* **INSTRUCTIONS TO FOLLOW**: There is one span to output from the data below: the lines starting at the line with "intros Hi1 Hi2" and ending at the line with "apply app_cons_inj_last in". Output it exactly, ends included, nothing more.

* **SUPPLIED RECORDS**:
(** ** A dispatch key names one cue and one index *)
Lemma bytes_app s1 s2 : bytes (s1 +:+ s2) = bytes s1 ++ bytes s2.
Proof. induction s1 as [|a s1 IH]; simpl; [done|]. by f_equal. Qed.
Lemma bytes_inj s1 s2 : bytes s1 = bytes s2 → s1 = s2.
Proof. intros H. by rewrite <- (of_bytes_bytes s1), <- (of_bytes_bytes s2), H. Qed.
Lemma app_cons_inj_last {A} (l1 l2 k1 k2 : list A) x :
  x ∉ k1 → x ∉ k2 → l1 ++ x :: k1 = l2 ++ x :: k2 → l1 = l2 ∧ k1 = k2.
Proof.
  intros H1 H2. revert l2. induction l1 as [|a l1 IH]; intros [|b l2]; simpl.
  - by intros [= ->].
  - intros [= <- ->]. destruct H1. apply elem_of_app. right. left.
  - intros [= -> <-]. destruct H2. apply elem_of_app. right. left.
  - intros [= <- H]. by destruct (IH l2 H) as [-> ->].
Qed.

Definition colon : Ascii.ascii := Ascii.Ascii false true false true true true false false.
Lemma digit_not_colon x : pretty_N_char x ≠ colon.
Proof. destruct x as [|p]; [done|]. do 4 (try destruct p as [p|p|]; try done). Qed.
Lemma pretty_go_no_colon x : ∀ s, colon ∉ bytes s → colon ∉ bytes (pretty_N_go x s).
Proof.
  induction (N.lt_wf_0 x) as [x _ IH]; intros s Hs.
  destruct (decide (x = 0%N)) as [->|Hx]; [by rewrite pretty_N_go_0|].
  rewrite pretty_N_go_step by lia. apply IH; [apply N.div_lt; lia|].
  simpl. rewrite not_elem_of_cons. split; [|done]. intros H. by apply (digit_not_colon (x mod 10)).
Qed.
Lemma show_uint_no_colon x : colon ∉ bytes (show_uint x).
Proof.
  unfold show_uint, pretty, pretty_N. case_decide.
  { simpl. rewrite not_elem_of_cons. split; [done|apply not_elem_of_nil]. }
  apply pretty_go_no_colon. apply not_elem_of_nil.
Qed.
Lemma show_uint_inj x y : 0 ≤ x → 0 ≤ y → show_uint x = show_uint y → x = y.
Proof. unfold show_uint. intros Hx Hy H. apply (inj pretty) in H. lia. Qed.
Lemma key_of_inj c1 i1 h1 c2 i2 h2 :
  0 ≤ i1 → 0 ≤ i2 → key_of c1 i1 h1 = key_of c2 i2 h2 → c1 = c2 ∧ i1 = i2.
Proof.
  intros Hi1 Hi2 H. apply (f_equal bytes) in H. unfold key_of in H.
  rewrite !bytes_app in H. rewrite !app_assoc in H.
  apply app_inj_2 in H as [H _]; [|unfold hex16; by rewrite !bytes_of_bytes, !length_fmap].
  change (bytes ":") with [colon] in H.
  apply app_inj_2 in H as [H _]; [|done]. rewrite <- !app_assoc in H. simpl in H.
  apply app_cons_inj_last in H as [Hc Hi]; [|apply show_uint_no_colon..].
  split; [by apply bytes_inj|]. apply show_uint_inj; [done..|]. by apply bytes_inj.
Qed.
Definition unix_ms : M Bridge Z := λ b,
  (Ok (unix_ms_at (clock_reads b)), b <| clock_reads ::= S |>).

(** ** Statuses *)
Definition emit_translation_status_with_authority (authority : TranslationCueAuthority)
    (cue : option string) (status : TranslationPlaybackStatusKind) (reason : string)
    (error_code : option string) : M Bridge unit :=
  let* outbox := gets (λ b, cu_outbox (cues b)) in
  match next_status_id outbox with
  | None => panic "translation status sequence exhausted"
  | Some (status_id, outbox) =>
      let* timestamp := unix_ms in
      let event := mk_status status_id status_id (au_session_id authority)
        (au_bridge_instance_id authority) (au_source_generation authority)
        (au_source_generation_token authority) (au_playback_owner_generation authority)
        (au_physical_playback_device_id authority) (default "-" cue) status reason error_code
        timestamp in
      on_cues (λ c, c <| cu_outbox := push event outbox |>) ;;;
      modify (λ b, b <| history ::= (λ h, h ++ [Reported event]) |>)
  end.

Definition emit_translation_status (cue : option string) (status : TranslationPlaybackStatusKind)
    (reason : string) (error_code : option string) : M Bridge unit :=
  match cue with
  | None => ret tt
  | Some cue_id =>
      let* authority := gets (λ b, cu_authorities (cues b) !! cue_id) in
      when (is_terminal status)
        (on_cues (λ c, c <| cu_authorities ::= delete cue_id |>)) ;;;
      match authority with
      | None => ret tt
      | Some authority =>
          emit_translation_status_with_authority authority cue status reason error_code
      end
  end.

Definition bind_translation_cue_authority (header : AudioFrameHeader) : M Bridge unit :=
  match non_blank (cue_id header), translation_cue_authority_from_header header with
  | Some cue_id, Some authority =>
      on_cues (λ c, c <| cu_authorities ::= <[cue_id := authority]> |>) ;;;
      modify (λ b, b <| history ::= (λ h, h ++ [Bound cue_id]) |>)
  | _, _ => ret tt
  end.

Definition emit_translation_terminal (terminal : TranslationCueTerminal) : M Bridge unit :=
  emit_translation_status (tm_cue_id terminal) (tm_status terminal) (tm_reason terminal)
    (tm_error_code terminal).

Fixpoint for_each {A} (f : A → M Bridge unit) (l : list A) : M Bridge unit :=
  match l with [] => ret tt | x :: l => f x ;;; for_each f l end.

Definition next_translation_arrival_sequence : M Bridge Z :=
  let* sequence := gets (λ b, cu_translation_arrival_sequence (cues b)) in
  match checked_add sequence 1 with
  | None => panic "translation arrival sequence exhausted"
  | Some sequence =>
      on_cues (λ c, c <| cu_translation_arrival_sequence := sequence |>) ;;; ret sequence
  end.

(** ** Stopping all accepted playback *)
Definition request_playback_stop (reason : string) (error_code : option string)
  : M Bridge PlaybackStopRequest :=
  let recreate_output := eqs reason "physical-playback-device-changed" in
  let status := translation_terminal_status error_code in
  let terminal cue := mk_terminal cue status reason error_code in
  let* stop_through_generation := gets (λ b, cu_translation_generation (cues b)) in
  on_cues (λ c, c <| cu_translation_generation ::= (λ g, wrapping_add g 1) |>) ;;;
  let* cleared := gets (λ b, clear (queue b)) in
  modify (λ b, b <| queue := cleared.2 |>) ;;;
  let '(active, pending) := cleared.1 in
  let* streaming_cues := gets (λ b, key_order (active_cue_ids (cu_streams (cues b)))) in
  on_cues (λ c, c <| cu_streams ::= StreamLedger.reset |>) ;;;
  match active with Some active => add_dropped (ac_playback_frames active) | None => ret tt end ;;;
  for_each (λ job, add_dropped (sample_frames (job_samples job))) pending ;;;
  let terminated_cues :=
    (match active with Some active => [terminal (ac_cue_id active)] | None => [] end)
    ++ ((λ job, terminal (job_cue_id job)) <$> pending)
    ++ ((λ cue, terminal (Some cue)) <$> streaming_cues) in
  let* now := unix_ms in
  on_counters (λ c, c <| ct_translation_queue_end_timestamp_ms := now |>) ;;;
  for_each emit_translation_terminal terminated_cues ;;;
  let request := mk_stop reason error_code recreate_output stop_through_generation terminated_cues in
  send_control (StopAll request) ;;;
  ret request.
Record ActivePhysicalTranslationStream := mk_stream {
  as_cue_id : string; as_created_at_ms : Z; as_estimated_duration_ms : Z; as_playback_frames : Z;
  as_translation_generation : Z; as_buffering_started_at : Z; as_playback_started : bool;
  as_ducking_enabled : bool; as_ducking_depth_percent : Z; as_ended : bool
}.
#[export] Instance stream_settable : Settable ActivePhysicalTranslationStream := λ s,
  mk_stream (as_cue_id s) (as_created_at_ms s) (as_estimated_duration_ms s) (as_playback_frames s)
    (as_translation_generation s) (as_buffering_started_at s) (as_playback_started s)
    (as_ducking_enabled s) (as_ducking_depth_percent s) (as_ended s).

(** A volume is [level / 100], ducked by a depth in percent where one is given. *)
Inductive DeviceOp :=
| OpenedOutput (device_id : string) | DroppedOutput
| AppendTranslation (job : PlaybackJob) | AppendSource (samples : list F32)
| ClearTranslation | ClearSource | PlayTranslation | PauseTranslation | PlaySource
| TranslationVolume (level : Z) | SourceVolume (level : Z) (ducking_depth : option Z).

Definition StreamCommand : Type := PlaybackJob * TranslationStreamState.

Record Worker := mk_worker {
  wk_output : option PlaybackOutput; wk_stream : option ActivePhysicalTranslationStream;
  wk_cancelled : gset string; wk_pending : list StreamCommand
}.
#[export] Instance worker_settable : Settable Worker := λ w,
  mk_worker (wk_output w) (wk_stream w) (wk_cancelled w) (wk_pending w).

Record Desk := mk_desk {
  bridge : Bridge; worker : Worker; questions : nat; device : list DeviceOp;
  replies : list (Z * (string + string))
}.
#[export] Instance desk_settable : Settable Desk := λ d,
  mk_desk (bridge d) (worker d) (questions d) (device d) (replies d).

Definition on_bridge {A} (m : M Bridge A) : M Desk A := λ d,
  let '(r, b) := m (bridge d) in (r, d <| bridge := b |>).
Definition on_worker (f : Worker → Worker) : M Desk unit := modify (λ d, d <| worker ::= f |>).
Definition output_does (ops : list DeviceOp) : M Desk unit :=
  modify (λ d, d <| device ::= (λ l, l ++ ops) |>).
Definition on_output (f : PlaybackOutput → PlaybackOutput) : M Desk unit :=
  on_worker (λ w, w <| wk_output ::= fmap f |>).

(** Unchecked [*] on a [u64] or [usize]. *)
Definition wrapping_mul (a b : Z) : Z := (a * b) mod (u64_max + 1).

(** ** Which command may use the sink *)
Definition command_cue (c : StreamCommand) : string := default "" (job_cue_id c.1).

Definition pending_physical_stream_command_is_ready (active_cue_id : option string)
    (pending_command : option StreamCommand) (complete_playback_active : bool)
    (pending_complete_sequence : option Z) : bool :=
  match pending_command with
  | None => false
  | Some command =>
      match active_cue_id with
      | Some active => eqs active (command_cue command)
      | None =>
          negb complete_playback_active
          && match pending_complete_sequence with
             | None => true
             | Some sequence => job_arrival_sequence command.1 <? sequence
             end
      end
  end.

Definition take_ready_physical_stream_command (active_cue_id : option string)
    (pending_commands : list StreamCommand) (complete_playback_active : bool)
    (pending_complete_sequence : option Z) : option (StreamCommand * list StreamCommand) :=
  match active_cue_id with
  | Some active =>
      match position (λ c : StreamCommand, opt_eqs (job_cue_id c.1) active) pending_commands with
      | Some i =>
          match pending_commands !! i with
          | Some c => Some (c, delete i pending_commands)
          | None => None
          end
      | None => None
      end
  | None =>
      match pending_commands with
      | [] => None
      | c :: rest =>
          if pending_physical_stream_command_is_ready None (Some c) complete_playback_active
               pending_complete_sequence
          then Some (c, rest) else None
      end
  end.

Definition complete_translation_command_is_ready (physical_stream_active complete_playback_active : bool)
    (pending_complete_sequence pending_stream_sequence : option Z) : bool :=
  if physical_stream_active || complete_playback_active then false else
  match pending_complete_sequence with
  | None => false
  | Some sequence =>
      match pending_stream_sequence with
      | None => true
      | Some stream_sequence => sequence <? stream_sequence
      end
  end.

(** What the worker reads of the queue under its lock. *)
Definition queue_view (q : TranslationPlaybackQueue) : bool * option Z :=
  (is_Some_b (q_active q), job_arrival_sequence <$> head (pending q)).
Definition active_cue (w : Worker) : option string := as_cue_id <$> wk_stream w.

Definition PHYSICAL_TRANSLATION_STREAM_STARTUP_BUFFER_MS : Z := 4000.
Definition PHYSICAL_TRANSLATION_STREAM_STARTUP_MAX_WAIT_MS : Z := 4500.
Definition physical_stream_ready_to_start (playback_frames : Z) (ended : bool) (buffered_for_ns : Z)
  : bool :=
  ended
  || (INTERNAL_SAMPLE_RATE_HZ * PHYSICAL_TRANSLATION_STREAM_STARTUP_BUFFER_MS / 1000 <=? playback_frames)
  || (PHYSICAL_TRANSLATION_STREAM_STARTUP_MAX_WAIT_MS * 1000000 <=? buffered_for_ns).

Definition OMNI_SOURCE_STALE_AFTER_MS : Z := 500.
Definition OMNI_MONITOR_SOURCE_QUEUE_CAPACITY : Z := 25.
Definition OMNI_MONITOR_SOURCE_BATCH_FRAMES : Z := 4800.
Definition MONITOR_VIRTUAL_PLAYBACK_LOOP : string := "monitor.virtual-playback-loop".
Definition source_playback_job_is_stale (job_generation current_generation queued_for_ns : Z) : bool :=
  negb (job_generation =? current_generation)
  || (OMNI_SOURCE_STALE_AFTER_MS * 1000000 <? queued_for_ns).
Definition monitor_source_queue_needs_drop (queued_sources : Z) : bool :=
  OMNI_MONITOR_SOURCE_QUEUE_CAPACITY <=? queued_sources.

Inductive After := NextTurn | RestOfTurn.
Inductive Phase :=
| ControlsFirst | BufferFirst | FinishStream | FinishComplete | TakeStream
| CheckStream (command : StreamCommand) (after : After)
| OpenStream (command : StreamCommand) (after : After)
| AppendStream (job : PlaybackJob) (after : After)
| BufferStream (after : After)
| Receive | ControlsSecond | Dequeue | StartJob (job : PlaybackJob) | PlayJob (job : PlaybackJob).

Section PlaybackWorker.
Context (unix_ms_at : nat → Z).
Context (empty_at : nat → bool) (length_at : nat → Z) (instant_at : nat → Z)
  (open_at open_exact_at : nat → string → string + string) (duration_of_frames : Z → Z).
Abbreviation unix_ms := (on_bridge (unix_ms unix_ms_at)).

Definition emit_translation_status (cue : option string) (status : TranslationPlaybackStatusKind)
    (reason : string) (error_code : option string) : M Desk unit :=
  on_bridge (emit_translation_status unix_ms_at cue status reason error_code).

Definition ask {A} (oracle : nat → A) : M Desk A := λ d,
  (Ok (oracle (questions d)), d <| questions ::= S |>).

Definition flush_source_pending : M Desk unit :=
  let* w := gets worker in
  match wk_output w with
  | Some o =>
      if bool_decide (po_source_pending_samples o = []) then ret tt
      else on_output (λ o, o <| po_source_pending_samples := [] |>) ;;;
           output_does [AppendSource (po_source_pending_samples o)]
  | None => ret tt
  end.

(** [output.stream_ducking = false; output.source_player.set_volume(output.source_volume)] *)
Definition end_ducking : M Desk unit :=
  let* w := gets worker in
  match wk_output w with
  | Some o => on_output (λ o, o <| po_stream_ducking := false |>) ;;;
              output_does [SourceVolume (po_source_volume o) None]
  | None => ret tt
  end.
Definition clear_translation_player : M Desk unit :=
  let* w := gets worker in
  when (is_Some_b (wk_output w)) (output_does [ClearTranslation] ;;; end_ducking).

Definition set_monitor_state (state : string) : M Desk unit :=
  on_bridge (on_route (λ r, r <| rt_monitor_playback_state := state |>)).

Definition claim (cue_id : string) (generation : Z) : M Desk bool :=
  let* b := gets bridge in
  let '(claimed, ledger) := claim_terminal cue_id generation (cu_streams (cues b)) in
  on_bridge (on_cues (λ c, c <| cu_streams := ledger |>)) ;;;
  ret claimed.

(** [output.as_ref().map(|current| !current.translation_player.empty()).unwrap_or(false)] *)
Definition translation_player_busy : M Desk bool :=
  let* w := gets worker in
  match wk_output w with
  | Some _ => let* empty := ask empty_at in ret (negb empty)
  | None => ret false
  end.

* **RESULT OF THE TASK**:
  intros Hi1 Hi2 H. apply (f_equal bytes) in H. unfold key_of in H.
  rewrite !bytes_app in H. rewrite !app_assoc in H.
  apply app_inj_2 in H as [H _]; [|unfold hex16; by rewrite !bytes_of_bytes, !length_fmap].
  change (bytes ":") with [colon] in H.
  apply app_inj_2 in H as [H _]; [|done]. rewrite <- !app_assoc in H. simpl in H.
  apply app_cons_inj_last in H as [Hc Hi]; [|apply show_uint_no_colon..].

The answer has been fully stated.